He shook his head, his first attempt at a reply so far. He couldn’t imagine deceiving them. He was scared shitless, and the only thing left after all the shit was undiluted honesty.

“Don’t come back down this street no more, you hear me?”

He was dropped from where he hung, and the cluster of them slid over him, like the belly of a long snake. He lay there on the sidewalk, inert, with barely a breath in his chest, as their cackles faded into the distance of the future.

With time, the pain would fade. The boil of his fear would reduce to a simmer. This was an assault on his being, not on his body. This city made you into its image, and on that day, when it pressed putty into its cast, out popped one more ‘knobby ass nigga’. He would grow up, and leave this place, and grow up some more, and come back to it, and when he finally returned, it would recognize one of its own.

He didn’t say anything to his mom when he got back to their apartment.

“Where are my groceries?” she demanded. But he just shrugged.

“Where are my four dollars then?” her voice raised in an arc, like the tail of a scorpion.

He shrugged again, and she hit him, the pads of her fingers raking the sponge of his cheek before he had time to recoil. “Are you kiddin me?”

He was back out the door and down two flights before she could reload.

“Yeah, you betta run!”

This wasn’t one of her finer moments. In her defense, the city was chewing her up too. Pinning her between its ferocious molars and sucking away her gentleness and warmth, like delicious fat from sinew.

“You betta be runnin to go get my four dollars back!” Her call overtook him as he burst through the main door and back out onto the street.

Only one more to go. One more bubble darting upwards, in a zagging ascent, to prod, to elbow, to hurl itself at the elastic surface of the present. This was so long ago, and so early on in his life, that the cloister of his memory has by now squashed it into a gnarled mess. This may not be an accurate retelling, but this is the way he remembers it, and in that way, it is truer than the truth.

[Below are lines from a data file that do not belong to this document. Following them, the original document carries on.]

(** * Givebutter -> CiviCRM webhook bridge: model and verification

    The repository holds four successive variants of one Express service:

    - [Baseline]     src/index.js
    - [CustomField]  src/unnamed/part_000, lines 1-278
    - [Membership]   src/unnamed/part_000, lines 279-776
    - [Campaign]     src/unnamed/part_000, lines 777-1141

    Every variant is embedded below as a function of an explicit outside
    world (the CiviCRM REST endpoint and the Givebutter plan API), in a small
    monad that threads the trace of outgoing calls and [console.error] lines
    and propagates JavaScript exceptions. *)

From Stdlib Require Import ZArith QArith List String Ascii Bool Lia Lqa.
From Stdlib Require Import DecimalString.
Import ListNotations.

Local Open Scope string_scope.
Local Open Scope Z_scope.

(* ================================================================== *)
(** * JavaScript values *)

Module JS.

(** The scalar values that reach the service through parsed JSON, plus
    [Inherited name] for the member [name] of [Object.prototype], which a
    property read on an object literal yields when the literal has no own
    property of that name. *)
Inductive value : Type :=
| Undefined
| Null
| Bool (b : bool)
| Num (z : Z)
| Str (s : string)
| Inherited (name : string).

(** ToBoolean. *)
Definition truthy (v : value) : bool :=
  match v with
  | Undefined | Null => false
  | Bool b => b
  | Num z => negb (z =? 0)
  | Str s => negb (s =? "")%string
  | Inherited _ => true
  end.

(** [a || b] and [a && b]. *)
Definition or (a b : value) : value := if truthy a then a else b.
Definition and (a b : value) : value := if truthy a then b else a.

(** [a === b]. *)
Definition strictEq (a b : value) : bool :=
  match a, b with
  | Undefined, Undefined => true
  | Null, Null => true
  | Bool x, Bool y => Bool.eqb x y
  | Num x, Num y => x =? y
  | Str x, Str y => (x =? y)%string
  | Inherited x, Inherited y => (x =? y)%string
  | _, _ => false
  end.

Definition decimal (z : Z) : string := NilZero.string_of_int (Z.to_int z).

“What do you mean, just the weekend? Where ya’ll gonna sleep?” His young mother, freshly single and overwhelmed.

“In a tent! My God!” Her father, his grandfather, had made one of his re-entrances into both of their lives. “I done this before!”

She couldn’t remember her father ever even talking about camping. It sounded to her like white man’s business. Her forehead pruned with the effort of raising both of her eyebrows high into the air.

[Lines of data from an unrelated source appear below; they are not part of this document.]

(** ** The registry invariant *)

Lemma get_or_create_user_outcome (s : PaiSystem) (name : string)
    (user_type : option string) (creation_date : option Datetime.date) :
  (exists e, get_or_create_user s name user_type creation_date = (s, Raise e))
  \/ (role_consistent s name user_type
      /\ get_or_create_user s name user_type creation_date
         = (registered s name (resolve s name user_type creation_date),
            Ok (resolve s name user_type creation_date))).
Proof.
  destruct (users s !! name) as [v|] eqn:E.
  - destruct (truthy_str user_type) eqn:Et.
    + destruct (decide (type v = user_type)) as [Heq | Hne].
      * right. assert (Hc : role_consistent s name user_type).
        { intros w Hw _. rewrite E in Hw. injection Hw as <-. assumption. }
        split; [assumption | apply get_or_create_user_consistent; assumption].
      * left. eexists. apply (get_or_create_user_mismatch _ _ v); assumption.
    + right. assert (Hc : role_consistent s name user_type).
      { intros w _ Hw. rewrite Et in Hw. discriminate Hw. }
      split; [assumption | apply get_or_create_user_consistent; assumption].
  - right. assert (Hc : role_consistent s name user_type).
    { intros w Hw. rewrite E in Hw. discriminate Hw. }
    split; [assumption | apply get_or_create_user_consistent; assumption].
Qed.

Lemma registry_ok_recorded (s : PaiSystem) (key : string)
    (user_type : option string) (creation_date : option Datetime.date)
    (r : UserAction) :
  registry_ok s ->
  registry_ok (registered s key
                 (recomputed s (with_record (resolve s key user_type creation_date) r))).
Proof.
  intros Hok. apply registry_ok_registered; [assumption|].
  unfold recomputed. cbn [name]. rewrite name_with_record.
  apply resolve_name. assumption.
Qed.

(** Every object of the registry stays stored under its own name, whatever
    a submission does and however it ends. *)
Lemma handle_user_action_registry_ok (s : PaiSystem) (user_name action_type : string)
    (user_type : option string) (action_date creation_date : option Datetime.date)
    (target_user_name target_user_type : option string)
    (target_creation_date : option Datetime.date) (delay_days target_delay_days : Z) :
  registry_ok s ->
  registry_ok
    (fst (handle_user_action s user_name action_type user_type action_date
            creation_date target_user_name target_user_type target_creation_date
            delay_days target_delay_days)).
Proof.
  intros Hok. unfold handle_user_action.
  destruct (ACTION_WEIGHTS !! action_type) as [info|] eqn:Hinfo; [|assumption].
  cbv zeta. unfold bind at 1.
  destruct (get_or_create_user_outcome s user_name user_type creation_date)
    as [[e He] | [Hc Hget]]; rewrite ?He, ?Hget; cbv beta iota; [assumption|].
  destruct (py_in _ _); cbn [negb]; cbv iota.
  2:{ cbn [ret fst]. apply registry_ok_registered; [assumption|].
      apply resolve_name. assumption. }
  destruct (window_in_calendar_dec s) as [Hcal | Hcal].
  2:{ rewrite (record_and_overflow s user_name action_type user_type creation_date
                 info _ true delay_days _ _ Hok Hcal Hinfo).
      cbn [fst]. apply registry_ok_registered; [assumption|].
      rewrite name_with_record. apply resolve_name. assumption. }
  rewrite (record_and_recompute s user_name action_type user_type creation_date
             info _ true delay_days _ _ Hok Hcal Hinfo).
  match goal with
  | |- context [registered s user_name ?u] => set (ua := u)
  end.
  assert (Hok2 : registry_ok (registered s user_name ua))
    by (apply registry_ok_recorded; assumption).
  destruct (w_affects_target info); [|exact Hok2].
  destruct (truthy_str target_user_name); cbn [negb]; cbv iota; [|exact Hok2].
  unfold bind at 1.
  destruct (get_or_create_user_outcome (registered s user_name ua)
              (default EmptyString target_user_name) target_user_type
              target_creation_date)
    as [[e He] | [Hc2 Hget2]]; rewrite ?He, ?Hget2; cbv beta iota; [exact Hok2|].
  rewrite (record_and_recompute (registered s user_name ua)
             (default EmptyString target_user_name) action_type target_user_type
             target_creation_date info _ false _ _ _ Hok2 Hcal Hinfo).
  cbn [ret fst]. apply registry_ok_recorded. assumption.
Qed.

“You were there! You and your brothers! You musta been too young to remember.”

She found that hard to believe, but she was too tired to argue.

“Come on honey, you’re frazzled, you’re workin your fingers to the bone, let me take him off your hands for a couple days and you can relax. Have a few drinks. Meet somebody.”

She didn’t appreciate the nudging insinuation, but her mind was already drifting toward the stillness of a sudsy bathtub.

“Itt’l be good for him. Teach him how to start a fire. Make him a man,” he continued, overselling. She was already convinced.

“Okay. Go camping. Camp till you drop.”

And so, a few days later, his grandfather was tossing his cocoon of a book bag into the bed of his pickup.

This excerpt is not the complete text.